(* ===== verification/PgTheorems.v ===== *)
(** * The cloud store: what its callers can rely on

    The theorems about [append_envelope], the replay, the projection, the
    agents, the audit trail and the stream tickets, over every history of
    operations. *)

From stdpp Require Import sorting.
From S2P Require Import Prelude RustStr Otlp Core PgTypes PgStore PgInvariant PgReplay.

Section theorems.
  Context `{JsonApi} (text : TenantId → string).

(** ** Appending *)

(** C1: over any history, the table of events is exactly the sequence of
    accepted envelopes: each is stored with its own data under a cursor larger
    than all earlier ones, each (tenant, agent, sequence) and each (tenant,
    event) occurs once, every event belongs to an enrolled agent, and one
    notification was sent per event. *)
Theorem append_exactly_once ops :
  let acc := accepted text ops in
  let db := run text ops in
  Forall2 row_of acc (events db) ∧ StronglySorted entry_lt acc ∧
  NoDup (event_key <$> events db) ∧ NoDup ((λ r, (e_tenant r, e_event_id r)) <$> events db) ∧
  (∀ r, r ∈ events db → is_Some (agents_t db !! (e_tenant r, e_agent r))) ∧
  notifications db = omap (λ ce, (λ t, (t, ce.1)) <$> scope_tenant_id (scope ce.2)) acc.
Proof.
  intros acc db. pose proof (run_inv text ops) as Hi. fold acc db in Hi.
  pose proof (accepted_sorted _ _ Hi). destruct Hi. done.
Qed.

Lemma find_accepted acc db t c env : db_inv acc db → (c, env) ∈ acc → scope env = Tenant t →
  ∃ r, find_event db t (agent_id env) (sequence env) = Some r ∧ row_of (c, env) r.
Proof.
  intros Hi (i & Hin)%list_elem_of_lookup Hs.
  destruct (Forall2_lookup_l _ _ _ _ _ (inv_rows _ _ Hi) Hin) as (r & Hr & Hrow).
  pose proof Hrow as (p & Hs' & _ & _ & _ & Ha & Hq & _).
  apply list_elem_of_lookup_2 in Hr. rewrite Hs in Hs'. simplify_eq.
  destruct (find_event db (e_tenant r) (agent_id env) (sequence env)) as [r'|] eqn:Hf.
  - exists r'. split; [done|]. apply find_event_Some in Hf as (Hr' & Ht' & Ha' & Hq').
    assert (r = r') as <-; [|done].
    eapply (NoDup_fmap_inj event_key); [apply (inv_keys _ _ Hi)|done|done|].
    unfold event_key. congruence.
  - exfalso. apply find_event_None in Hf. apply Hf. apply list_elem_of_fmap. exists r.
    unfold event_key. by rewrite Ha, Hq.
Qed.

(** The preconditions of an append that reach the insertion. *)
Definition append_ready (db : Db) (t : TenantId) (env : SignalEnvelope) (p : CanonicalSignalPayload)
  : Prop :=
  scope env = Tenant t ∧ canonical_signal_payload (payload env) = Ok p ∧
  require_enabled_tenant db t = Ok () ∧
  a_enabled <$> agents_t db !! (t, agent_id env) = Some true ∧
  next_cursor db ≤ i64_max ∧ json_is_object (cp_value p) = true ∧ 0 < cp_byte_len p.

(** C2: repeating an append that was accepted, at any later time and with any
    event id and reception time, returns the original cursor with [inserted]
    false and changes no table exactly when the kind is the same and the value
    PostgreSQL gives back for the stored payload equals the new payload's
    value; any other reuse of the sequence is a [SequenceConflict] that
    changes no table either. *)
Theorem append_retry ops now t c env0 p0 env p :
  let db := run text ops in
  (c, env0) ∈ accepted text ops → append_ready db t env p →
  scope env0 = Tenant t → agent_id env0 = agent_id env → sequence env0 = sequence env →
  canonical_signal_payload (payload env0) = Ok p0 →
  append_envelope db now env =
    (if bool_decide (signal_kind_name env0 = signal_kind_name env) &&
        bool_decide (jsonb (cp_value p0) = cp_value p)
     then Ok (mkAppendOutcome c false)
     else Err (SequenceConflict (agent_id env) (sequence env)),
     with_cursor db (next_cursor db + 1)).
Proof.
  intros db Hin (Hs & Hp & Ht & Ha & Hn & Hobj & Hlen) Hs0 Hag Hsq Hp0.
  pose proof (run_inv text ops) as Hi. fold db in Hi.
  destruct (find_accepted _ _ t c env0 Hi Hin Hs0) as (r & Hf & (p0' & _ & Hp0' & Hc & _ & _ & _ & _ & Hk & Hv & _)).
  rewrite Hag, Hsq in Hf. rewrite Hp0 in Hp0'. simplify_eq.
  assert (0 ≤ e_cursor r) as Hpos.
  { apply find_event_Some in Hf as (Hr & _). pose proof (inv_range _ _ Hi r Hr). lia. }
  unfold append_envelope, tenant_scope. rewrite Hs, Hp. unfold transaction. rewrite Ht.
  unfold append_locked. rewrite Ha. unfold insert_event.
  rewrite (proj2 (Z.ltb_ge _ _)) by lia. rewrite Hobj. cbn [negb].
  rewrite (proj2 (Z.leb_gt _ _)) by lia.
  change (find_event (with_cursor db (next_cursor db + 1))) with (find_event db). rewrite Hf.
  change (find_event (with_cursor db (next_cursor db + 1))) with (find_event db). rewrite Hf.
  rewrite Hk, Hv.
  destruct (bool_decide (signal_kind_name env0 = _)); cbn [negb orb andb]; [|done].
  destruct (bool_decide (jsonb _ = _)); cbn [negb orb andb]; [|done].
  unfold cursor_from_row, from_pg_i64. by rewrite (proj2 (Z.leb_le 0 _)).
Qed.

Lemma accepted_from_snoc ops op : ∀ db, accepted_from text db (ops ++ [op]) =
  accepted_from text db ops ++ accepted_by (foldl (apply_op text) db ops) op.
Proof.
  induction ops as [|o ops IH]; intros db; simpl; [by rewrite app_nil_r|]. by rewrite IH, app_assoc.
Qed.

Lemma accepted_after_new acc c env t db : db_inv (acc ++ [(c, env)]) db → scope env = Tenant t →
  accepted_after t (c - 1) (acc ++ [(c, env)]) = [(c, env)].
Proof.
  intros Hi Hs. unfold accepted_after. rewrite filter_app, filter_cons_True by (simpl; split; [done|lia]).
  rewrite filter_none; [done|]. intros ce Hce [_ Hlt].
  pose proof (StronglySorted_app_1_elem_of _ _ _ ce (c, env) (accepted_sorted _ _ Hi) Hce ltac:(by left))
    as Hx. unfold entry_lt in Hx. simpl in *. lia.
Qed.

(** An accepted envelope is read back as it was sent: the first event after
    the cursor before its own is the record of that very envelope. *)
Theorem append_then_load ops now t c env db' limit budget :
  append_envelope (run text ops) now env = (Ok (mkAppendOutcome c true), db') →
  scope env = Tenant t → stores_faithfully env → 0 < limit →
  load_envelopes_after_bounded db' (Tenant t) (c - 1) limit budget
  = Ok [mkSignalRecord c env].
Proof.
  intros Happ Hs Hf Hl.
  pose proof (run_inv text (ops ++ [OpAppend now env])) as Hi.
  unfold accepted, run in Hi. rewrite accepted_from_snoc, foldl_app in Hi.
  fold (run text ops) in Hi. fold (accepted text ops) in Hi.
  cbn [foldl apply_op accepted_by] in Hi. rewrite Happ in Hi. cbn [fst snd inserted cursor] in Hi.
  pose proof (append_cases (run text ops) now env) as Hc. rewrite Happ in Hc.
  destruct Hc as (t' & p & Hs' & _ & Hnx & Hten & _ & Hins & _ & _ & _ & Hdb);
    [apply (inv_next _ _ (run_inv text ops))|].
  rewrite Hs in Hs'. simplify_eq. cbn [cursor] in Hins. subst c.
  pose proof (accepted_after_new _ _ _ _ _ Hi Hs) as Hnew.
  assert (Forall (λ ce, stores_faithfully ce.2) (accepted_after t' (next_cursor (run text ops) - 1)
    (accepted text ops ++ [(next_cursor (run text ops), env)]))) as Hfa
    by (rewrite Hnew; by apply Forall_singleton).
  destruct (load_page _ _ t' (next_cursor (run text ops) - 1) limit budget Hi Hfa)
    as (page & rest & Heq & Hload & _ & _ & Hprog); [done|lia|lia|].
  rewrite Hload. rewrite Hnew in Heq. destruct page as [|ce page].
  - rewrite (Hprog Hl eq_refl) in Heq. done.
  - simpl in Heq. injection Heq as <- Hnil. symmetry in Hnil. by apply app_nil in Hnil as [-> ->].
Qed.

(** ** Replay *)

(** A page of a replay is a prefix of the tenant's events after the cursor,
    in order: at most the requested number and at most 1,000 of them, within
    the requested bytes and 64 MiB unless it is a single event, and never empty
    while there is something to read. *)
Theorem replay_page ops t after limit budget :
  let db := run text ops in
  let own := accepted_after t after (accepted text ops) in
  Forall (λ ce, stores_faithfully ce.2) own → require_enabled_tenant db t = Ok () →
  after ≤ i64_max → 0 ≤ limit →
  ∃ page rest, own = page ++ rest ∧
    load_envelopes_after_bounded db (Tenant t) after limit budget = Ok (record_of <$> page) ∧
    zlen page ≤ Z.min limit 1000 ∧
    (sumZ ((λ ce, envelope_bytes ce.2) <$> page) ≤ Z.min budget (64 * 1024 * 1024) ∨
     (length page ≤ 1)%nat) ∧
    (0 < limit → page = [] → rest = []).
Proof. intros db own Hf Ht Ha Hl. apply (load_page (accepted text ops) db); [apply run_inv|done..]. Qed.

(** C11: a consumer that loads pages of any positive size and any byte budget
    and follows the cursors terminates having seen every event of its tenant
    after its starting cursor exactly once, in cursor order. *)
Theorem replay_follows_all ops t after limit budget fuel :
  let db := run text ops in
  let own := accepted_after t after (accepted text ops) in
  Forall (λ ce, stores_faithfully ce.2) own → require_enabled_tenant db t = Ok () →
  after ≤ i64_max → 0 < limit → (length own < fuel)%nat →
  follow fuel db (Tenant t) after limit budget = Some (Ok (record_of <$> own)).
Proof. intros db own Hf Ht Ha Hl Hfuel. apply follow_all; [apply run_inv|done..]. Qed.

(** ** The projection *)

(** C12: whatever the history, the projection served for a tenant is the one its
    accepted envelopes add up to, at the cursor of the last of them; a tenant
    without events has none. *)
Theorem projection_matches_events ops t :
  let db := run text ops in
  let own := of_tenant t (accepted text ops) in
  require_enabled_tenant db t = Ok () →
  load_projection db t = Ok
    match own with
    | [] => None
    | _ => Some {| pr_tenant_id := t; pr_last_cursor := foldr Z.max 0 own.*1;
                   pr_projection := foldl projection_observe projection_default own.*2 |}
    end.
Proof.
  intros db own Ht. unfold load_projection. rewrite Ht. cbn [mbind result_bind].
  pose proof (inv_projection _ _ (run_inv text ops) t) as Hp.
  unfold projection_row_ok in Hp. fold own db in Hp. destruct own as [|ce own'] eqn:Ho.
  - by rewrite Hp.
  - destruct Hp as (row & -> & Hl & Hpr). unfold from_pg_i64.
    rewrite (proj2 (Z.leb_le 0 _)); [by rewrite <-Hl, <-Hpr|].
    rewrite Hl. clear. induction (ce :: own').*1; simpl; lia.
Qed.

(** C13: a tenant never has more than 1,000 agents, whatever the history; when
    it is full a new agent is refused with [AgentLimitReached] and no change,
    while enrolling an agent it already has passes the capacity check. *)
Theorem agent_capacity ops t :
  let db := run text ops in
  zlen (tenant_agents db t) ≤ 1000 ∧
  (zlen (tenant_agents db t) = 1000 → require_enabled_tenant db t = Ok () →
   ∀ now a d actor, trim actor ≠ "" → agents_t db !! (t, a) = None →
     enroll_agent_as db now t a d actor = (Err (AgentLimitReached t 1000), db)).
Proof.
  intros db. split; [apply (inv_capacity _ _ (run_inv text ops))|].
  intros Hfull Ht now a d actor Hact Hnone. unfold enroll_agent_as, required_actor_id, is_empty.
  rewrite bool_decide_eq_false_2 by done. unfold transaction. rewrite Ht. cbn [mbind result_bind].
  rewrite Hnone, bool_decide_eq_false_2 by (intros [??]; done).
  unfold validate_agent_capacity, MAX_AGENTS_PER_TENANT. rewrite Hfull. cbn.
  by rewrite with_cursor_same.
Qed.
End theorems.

Exercise requirements: Exact copies of the lines from the one holding "Theorem agent_capacity ops" to the end of the entries are all that should be written.

Response to this exercise:
Theorem agent_capacity ops t :
  let db := run text ops in
  zlen (tenant_agents db t) ≤ 1000 ∧
  (zlen (tenant_agents db t) = 1000 → require_enabled_tenant db t = Ok () →
   ∀ now a d actor, trim actor ≠ "" → agents_t db !! (t, a) = None →
     enroll_agent_as db now t a d actor = (Err (AgentLimitReached t 1000), db)).
Proof.
  intros db. split; [apply (inv_capacity _ _ (run_inv text ops))|].
  intros Hfull Ht now a d actor Hact Hnone. unfold enroll_agent_as, required_actor_id, is_empty.
  rewrite bool_decide_eq_false_2 by done. unfold transaction. rewrite Ht. cbn [mbind result_bind].
  rewrite Hnone, bool_decide_eq_false_2 by (intros [??]; done).
  unfold validate_agent_capacity, MAX_AGENTS_PER_TENANT. rewrite Hfull. cbn.
  by rewrite with_cursor_same.
Qed.
End theorems.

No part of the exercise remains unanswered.